__TASK DIRECTIONS__
Within the entries below, the lines from the one with "waiters s' = pre /\" through the one with "unfold produced, start. cbn [promises]." are to be set down exactly, both ends kept.

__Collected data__
Lemma tools_return_messages_witness :
  (exists s w',
     import_remote_asset Scenario.env_ok Scenario.str_other
       (PStr Scenario.url) (PStr "Imported/model.fbx") false true Scenario.w0
     = (Ok (PStr s), w'))
  /\ (exists s w',
        batch_import_remote_assets Scenario.env_ok Scenario.str_other
          (PList [PStr Scenario.url; PInt 7; PNone]) "Assets/ImportedAssets" false Scenario.w0
        = (Ok (PStr s), w'))
  /\ batch_import_remote_assets Scenario.env_ok Scenario.str_other PNone
       "Assets/ImportedAssets" false Scenario.w0
     = (Ok (PStr msg_no_urls), Scenario.w0).
Proof.
  destruct (tools_return_messages Scenario.env_ok Scenario.str_other)
    as (_ & Hbatch & Hfalse & Hstr).
  split; [|split].
  - apply Hstr. exact env_ok_str_messages.
  - apply (Hbatch _ [PStr Scenario.url; PInt 7; PNone]); [reflexivity|].
    repeat constructor.
  - apply Hfalse. reflexivity.
Defined.

(** The smallest [int] of 4301 digits, one more than the default limit. *)
Definition int_4301_digits : Z := (10 ^ 4300)%Z.

(** C5, as stated, fails for the batch. A [urls] that cannot be iterated
    makes the [for] loop raise [TypeError]; an item that is not a [str] and
    that [str] cannot format, here an [int] of 4301 digits, is reported by
    the handler of its turn, whose f-string then raises [ValueError]. Both
    exceptions leave [batch_import_remote_assets]. *)
Lemma batch_lets_exceptions_out :
  fst (batch_import_remote_assets Scenario.env_ok Scenario.str_other (PInt 5)
         "Assets/ImportedAssets" false Scenario.w0)
  = Raise (Exception "TypeError" "'int' object is not iterable")
  /\ fst (batch_import_remote_assets Scenario.env_ok Scenario.str_other
            (PList [PInt int_4301_digits]) "Assets/ImportedAssets" false Scenario.w0)
     = Raise (ValueError_digits 4300).
Proof. split; vm_compute; reflexivity. Qed.

(** ** The lines of a batch *)

(** The decimal digits of [n]. *)
Definition decimal (n : nat) : string := NilZero.string_of_uint (Nat.to_uint n).
Lemma arrive_start s r k now :
  inflightRequests s !! k = None ->
  (forall c, contentCache s !! k = Some c -> ~ fresh now c) ->
  arrive s r k now = start s r k now.
Proof.
  intros Hidle Hstale. unfold arrive. rewrite Hidle.
  destruct (contentCache s !! k) as [c|] eqn:Ec; [|reflexivity].
  destruct (Z.ltb_spec (now - timestamp c) cache_ttl_ms) as [Hlt|Hge];
    [|reflexivity].
  exfalso. exact (Hstale c eq_refl Hlt).
Qed.

Lemma arrive_cached s r k now c :
  inflightRequests s !! k = None ->
  contentCache s !! k = Some c -> fresh now c ->
  arrive s r k now =
  State (inflightRequests s) (contentCache s) (promises s) (waiters s)
        (responses s ++ [Response r FromCache (Fulfilled (data c))]) now.
Proof.
  intros Hidle Hc Hfr. unfold arrive. rewrite Hidle, Hc.
  destruct (Z.ltb_spec (now - timestamp c) cache_ttl_ms) as [Hlt|Hge];
    [reflexivity|].
  unfold fresh in Hfr. lia.
Qed.

Lemma step_arrive s r rq now :
  (clock s <= now)%Z ->
  step s (Arrive r rq now) = Some (arrive s r (requestKey rq) now).
Proof.
  intros H. cbn [step]. destruct (Z.ltb_spec now (clock s)); [lia|reflexivity].
Qed.

(** Requests that arrive while their key is registered all suspend on
    the registered promise; no generation body is started. *)
Lemma arrivals_join k p l : forall s t,
  inflightRequests s !! k = Some p -> (clock s <= t)%Z ->
  Forall (fun a => requestKey a.1.2 = k) l ->
  exists s',
    run s (arrivals t l) = Some s' /\
    inflightRequests s' = inflightRequests s /\
    contentCache s' = contentCache s /\
    promises s' = promises s /\
    responses s' = responses s /\
    waiters s' = waiters s ++ map (fun a => (a.1.1, p)) l /\
    (clock s' <= last_arrival t l)%Z.
Proof.
  induction l as [|[[r rq] d] rest IH]; intros s t Hin Hclk Hall.
  - exists s. cbn. rewrite app_nil_r. auto 10.
  - apply Forall_cons in Hall as [Hk Hrest]. cbn [fst snd] in Hk.
    cbn [arrivals run last_arrival]. rewrite step_arrive by lia.
    rewrite Hk, (arrive_join s r _ _ p Hin).
    edestruct (IH (State (inflightRequests s) (contentCache s) (promises s)
                         (waiters s ++ [(r, p)]) (responses s)
                         (t + Z.of_N d)) (t + Z.of_N d))
      as (s' & Hrun & H1 & H2 & H3 & H4 & H5 & H6);
      [exact Hin|cbn; lia|exact Hrest|].
    exists s'. split; [exact Hrun|]. cbn in H1, H2, H3, H4, H5.
    rewrite H5, <- app_assoc. auto 10.
Qed.

Lemma run_app evs1 : forall s evs2,
  run s (evs1 ++ evs2) =
  match run s evs1 with Some s1 => run s1 evs2 | None => None end.
Proof.
  induction evs1 as [|ev rest IH]; intros s evs2; [reflexivity|].
  cbn [app run]. destruct (step s ev); [apply IH|reflexivity].
Qed.

(** Coalesced callers of a settled promise resume one after another,
    each answered with the promise's outcome. *)
Lemma resume_waiters p pr o ws : forall s pre,
  waiters s = pre ++ map (fun w => (w, p)) ws ->
  promises s !! p = Some pr -> p_status pr = Settled o ->
  exists s',
    run s (repeat (ResumeWaiter (length pre)) (length ws)) = Some s' /\
    responses s' = responses s ++ map (fun w => Response w (FromPromise p) o) ws /\
    waiters s' = pre /\
    inflightRequests s' = inflightRequests s /\
    contentCache s' = contentCache s /\
    promises s' = promises s.
Proof.
  induction ws as [|w ws IH]; intros s pre Hw Hp Hs.
  - exists s. cbn in *. rewrite !app_nil_r in *. auto 10.
  - cbn [length repeat run step map] in *.
    rewrite Hw, list_lookup_middle by reflexivity. rewrite Hp, Hs.
    destruct (IH (resume_waiter s (length pre) w p o) pre)
      as (s' & Hrun & H1 & H2 & H3 & H4 & H5).
    + unfold resume_waiter. cbn [waiters]. rewrite Hw.
      apply delete_middle.
    + exact Hp.
    + exact Hs.
    + exists s'. split; [exact Hrun|].
      split; [rewrite H1; unfold resume_waiter; cbn [responses];
              rewrite <- app_assoc; reflexivity|].
      split; [exact H2|].
      split; [rewrite H3; reflexivity|].
      split; [rewrite H4; reflexivity|rewrite H5; reflexivity].
Qed.

Lemma produced_start s r k now :
  produced (start s r k now) k = S (produced s k).
Proof.
  unfold produced, start. cbn [promises].
  rewrite List.filter_app, length_app. cbn [List.filter p_key].
  rewrite String.eqb_refl. cbn. lia.
Qed.

Lemma filter_key_update (f : promise -> bool) (l : list promise) : forall p x pr,
  l !! p = Some pr -> f x = f pr ->
  length (List.filter f (<[p := x]> l)) = length (List.filter f l).
Proof.
  induction l as [|y l IH]; intros p x pr Hp Hf; [discriminate Hp|].
  destruct p as [|p].
  - injection Hp as ->. change (<[0%nat := x]> (pr :: l)) with (x :: l).
    cbn [List.filter]. rewrite Hf. destruct (f pr); reflexivity.
  - change (<[S p := x]> (y :: l)) with (y :: <[p := x]> l).
    change ((y :: l) !! S p) with (l !! p) in Hp.
    cbn [List.filter]. specialize (IH p x pr Hp Hf).
    destruct (f y); cbn [length]; rewrite IH; reflexivity.
Qed.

__RESPONSE TO THIS EXERCISE__
    waiters s' = pre /\
    inflightRequests s' = inflightRequests s /\
    contentCache s' = contentCache s /\
    promises s' = promises s.
Proof.
  induction ws as [|w ws IH]; intros s pre Hw Hp Hs.
  - exists s. cbn in *. rewrite !app_nil_r in *. auto 10.
  - cbn [length repeat run step map] in *.
    rewrite Hw, list_lookup_middle by reflexivity. rewrite Hp, Hs.
    destruct (IH (resume_waiter s (length pre) w p o) pre)
      as (s' & Hrun & H1 & H2 & H3 & H4 & H5).
    + unfold resume_waiter. cbn [waiters]. rewrite Hw.
      apply delete_middle.
    + exact Hp.
    + exact Hs.
    + exists s'. split; [exact Hrun|].
      split; [rewrite H1; unfold resume_waiter; cbn [responses];
              rewrite <- app_assoc; reflexivity|].
      split; [exact H2|].
      split; [rewrite H3; reflexivity|].
      split; [rewrite H4; reflexivity|rewrite H5; reflexivity].
Qed.

Lemma produced_start s r k now :
  produced (start s r k now) k = S (produced s k).
Proof.
  unfold produced, start. cbn [promises].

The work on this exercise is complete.